Kein „Null-Semester”

In den vergangenen Monaten sei es jedoch vor allem darum gegangen, ein „Null-Semester” zu vermeiden und möglichst vielen Studierenden ein erfolgreiches Sommersemester zu ermöglichen. „Dies war und ist eine Herausforderung vor dem Hintergrund der Heterogenität und Internationalität unserer Studierenden”, sagt Locker-Grütjen. Viele Studierenden seien nach dem Ausbruch der Pandemie in ihre Heimatländer gereist, was auch einen gemeinsamen e-Learning-Unterricht aufgrund unterschiedlicher Zeitzonen schwierig gemacht habe. „Wir haben deshalb die Lehrenden gebeten, zu erfassen, wie viele Studierende sich im Ausland befinden und wie wir das schaffen können.

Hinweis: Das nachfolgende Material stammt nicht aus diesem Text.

Lemma tag_at_protection vpn p a s : tag_at a (with_protection vpn p s) = tag_at a s.
Proof.
  unfold tag_at. simpl. destruct (decide (Z.shiftr vpn 3 = MemoryWadNumber a)) as [->|];
    [|by rewrite lookup_alter_ne]. rewrite lookup_alter_eq. by destruct (wads s !! _).
Qed.
Lemma data_at_protection vpn p a s : data_at a (with_protection vpn p s) = data_at a s.
Proof.
  unfold data_at. simpl. destruct (decide (Z.shiftr vpn 3 = MemoryWadNumber a)) as [->|];
    [|by rewrite lookup_alter_ne]. rewrite lookup_alter_eq. by destruct (wads s !! _).
Qed.
Lemma with_protection_twice vpn p q s : with_protection vpn p (with_protection vpn q s) = with_protection vpn p s.
Proof.
  unfold with_protection, set_wads. simpl. f_equal. apply map_eq. intros n.
  destruct (decide (n = Z.shiftr vpn 3)) as [->|]; [|by rewrite !lookup_alter_ne by done].
  rewrite !lookup_alter_eq. destruct (wads s !! Z.shiftr vpn 3) as [w|]; [|done]. simpl. f_equal.
  unfold set_wad_protection. simpl. f_equal. unfold upd_Z. by destruct (0 <=? _); [rewrite list_insert_insert_eq|].
Qed.

Section memory.
Context (mmap_wad : Z -> bool) (vm_extable : list (Z * Z)) (host_pc : Z).

Lemma run_load_tag vma s : hardware (MemoryPageNumber vma) s <> None ->
  load_tag vm_extable host_pc vma s = (Ok (tag_at vma s), s).
Proof. intros H. unfold load_tag. by erewrite bind_Ok by (by apply page_run_touch, allowed_tag). Qed.
Lemma run_load_word vma s p : hardware (MemoryPageNumber vma) s = Some p -> has p PROT_READ = true ->
  load_data vm_extable host_pc vma s = (Ok (data_at vma s), s).
Proof.
  intros H Hp. unfold load_data. erewrite bind_Ok by (apply page_run_touch; unfold allowed; by rewrite H, Hp). done.
Qed.

(** The word is read whatever the attributes of its page, and nothing changes. *)
Lemma run_VirtualMemoryReadUncached vma s : page_inv s -> is_u32 vma -> present vma s = true ->
  VirtualMemoryReadUncached vm_extable host_pc vma s = (Ok (MakeLispObj (tag_at vma s) (data_at vma s)), s).
Proof.
  intros I Hv E. unfold VirtualMemoryReadUncached. set (vpn := MemoryPageNumber vma) in *.
  erewrite bind_Ok by (by apply run_read_attribute, page_in_table). cbv zeta. fold vpn. set (a := attribute_at vpn s).
  pose proof (inv_protection s I vpn E) as H. fold a in H.
  destruct (has (ComputeProtection a) PROT_READ) eqn:Ep; cbn [negb when].
  - rewrite run_bind_ret. erewrite bind_Ok by (apply run_load_tag; fold vpn; by rewrite H).
    erewrite bind_Ok by (eapply run_load_word; [exact H|done]). by rewrite run_bind_ret.
  - assert (exists w, wads s !! Z.shiftr vpn 3 = Some w) as [w Ew]
      by (unfold hardware in H; destruct (wads s !! _) as [w|]; [by exists w|done]).
    erewrite bind_Ok by (by eapply run_mprotect). set (s1 := with_protection vpn PROT_READ s).
    assert (hardware vpn s1 = Some PROT_READ) as H1 by (eapply hardware_with_eq; [apply (inv_wads s I)|exact H]).
    erewrite bind_Ok by (apply run_load_tag; fold vpn; by rewrite H1).
    erewrite bind_Ok by (eapply run_load_word; [exact H1|done]).
    assert (exists w1, wads s1 !! Z.shiftr vpn 3 = Some w1) as [w1 Ew1]
      by (unfold hardware in H1; destruct (wads s1 !! _) as [w1|]; [by exists w1|done]).
    erewrite bind_Ok by (by eapply run_mprotect). unfold ret, s1.
    rewrite tag_at_protection, data_at_protection, with_protection_twice. by rewrite with_protection_same by exact H.
Qed.
Lemma WriteHeader_OpenWorld_witness : exists h1 h2 y,
  WriteVLMWorldFileHeader 0 saving_host = (Ok tt, h1) /\ OpenWorldFile 1 true h1 = (Ok true, h2) /\
  world_store h2 !! 1 = Some y /\ wiredMapEntries y = Some (map (in_world 1) saved_map) /\
  sysoutGeneration y = 3 /\ sysoutParentTimestamp2 y = 1047.
Proof.
  destruct (WriteHeader_OpenWorld 0 1 5 saved_map saved_slot saving_host saved_world opened_world)
    as (h1 & h2 & y & R1 & R2 & W & O).
  - by constructor.
  - apply saved_creating.
  - by constructor.
  - lia.
  - apply saved_slots.
  - exists h1, h2, y. split; [exact R1|]. split; [exact R2|]. split; [exact W|].
    destruct O as [_ _ [_ M] _ (G & _ & _ & _ & P) _]. split; [exact M|]. split; [exact G|exact P].
Defined.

Mithilfe einer A-Synchronität unseres Angebots hat das aber geklappt”, sagt Prof. Dr. Tatiana Zimenkova, Vizepräsidentin für Internationales und Diversität an der Hochschule Rhein-Waal. Die Dozenten hätten dabei Videos und Sprachnachrichten ins Internet gestellt beziehungsweise über Messanger-Dienste verschickt, welche die Studierenden zu jeder Tages- und Nachtzeit abrufen konnten.

Flexibilität musste die Hochschule Rhein-Waal auch bei der Abhaltung von Prüfungen zeigen. „Wir haben versucht, möglichst viele Prüfungen durch Hausarbeiten zu ersetzen”, sagt Prof. Dr. Corinna Titze, Professorin für Angewandte Psychologie. Für Studierende, die aus dem Ausland nicht anreisen konnten, habe die HSRW etwa auch mündliche Prüfungen per Videokonferenz angeboten, sagt Zimenkova.

Semester-Start
Der Vorlesungsbetrieb für Studierende startet am 2. November und endet am 12. Februar 2021. Die Einführungsphase für Erstsemester wird so gestaltet, dass die Studierenden auf verschiedenen medialen Wegen alle relevanten Informationen erhalten und digital erste Kontakte zu Kommilitonen, Tutoren und Lehrenden knüpfen können. Eine Einführungswoche, wie es sie in den vergangenen Jahren immer gab, wird es 2020 allerdings nicht geben.

Unter Einhaltung der Abstandsregelungen und allen weiteren Vorschriften könnten aber auch Präsenz-Prüfungen durchgeführt werden. „Allerdings darf man uns da nicht mit Universitäten oder größeren Hochschulen vergleichen. Diese haben in der Regel größere Hörsäle, wo sie Prüfungen abhalten können”, sagt Locker-Grütjen. Das Land Nordrhein-Westfalen habe jedoch die Prüfungsordnungen gelockert, sodass Studierende einen Frei-Versuch hatten, mit dem sie ohne Risiko an einer Prüfung teilnehmen konnten. Noch sei es jedoch zu früh, um zu sagen, ob viele Studenten aufgrund der Corona-Thematik Probleme in ihrem Studium bekommen haben oder es sogar deshalb abbrechen mussten.

“Normal-Zustand” zum nächsten Sommer-Semester

Zum Sommer-Semester 2021 hofft der HSRW-Präsident, dass wieder ein „Normal-Zustand” mit viel Präsenz-Unterricht an der Hochschule Rhein-Waal erreicht werden könne. „Allerdings wird dieser nicht der sein, wie wir ihn vor Corona hatten”, fügt Locker-Grütjen hinzu. Der Campus solle aber irgendwann wieder zum Leben erweckt werden.